Below are some records. How many of their lines contain the string "every"? Answer with the number alone.

Top of Information shown

(** * xsct: gamma-ramp colour temperature, checked against its specification

    A shallow embedding of [src/xsct.c].  The C [double] is rendered as a
    real number (exact arithmetic, [log] and [exp] as [ln] and [exp]; no
    rounding of the operations, no infinities, no NaN; the brightness
    bound is given a second time over every value a double can hold);
    [long] and [int] are integers (signed overflow, undefined in C, does
    not occur in the model), with the casts to [unsigned] and to [unsigned short] written out
    as reductions modulo a power of two.  The X server is a table of gamma
    ramps, one per CRTC of every screen, together with the list of gamma
    requests the program has issued; the globals the program only reads
    after start-up are parameters of the functions that read them and a
    record for the start-up that writes them, the error flag and the two
    output streams are part of the state. *)

From Stdlib Require Import String.
From Stdlib Require Import Reals ZArith List Bool Lia Lra Psatz.
Import ListNotations.

Open Scope Z_scope.

(** ** Constants of the source *)

Definition BRIGHTNESS_DIV : R := 65470.988%R.
Definition MINTEMP : Z := 700.
Definition TEMP_NORM : Z := 6500.
Definition MIN_DELTA : Z := -1000000.
Definition GAMMA_MULT : R := 65535.0%R.
Definition GAMMA_K0GR : R := (-1.47751309139817)%R.
Definition GAMMA_K1GR : R := 0.28590164772055%R.
Definition GAMMA_K0BR : R := (-4.38321650114872)%R.
Definition GAMMA_K1BR : R := 0.6212158769447%R.
Definition GAMMA_K0RB : R := 1.75390204039018%R.
Definition GAMMA_K1RB : R := (-0.1150805671482)%R.
Definition GAMMA_K0GB : R := 1.49221604915144%R.
Definition GAMMA_K1GB : R := (-0.07513509588921)%R.
Definition TOGGLE_DELTA : Z := 200.
Definition EXIT_SUCCESS : Z := 0.
Definition EXIT_FAILURE : Z := 1.

(** bits in [flags] *)
Definition has_h : Z := 1.
Definition has_d : Z := 2.
Definition has_t : Z := 4.

(** ** C conversions *)

(** [(unsigned)x] for a 32-bit [int]. *)
Definition to_unsigned (x : Z) : Z := x mod 2 ^ 32.

(** Conversion of a [double] to an integer type drops the fraction
    (rounds toward zero). *)
Definition Rtrunc (x : R) : Z :=
  if Rle_dec 0 x then Zfloor x else - Zfloor (- x).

Bottom of Information shown

● Reply: 2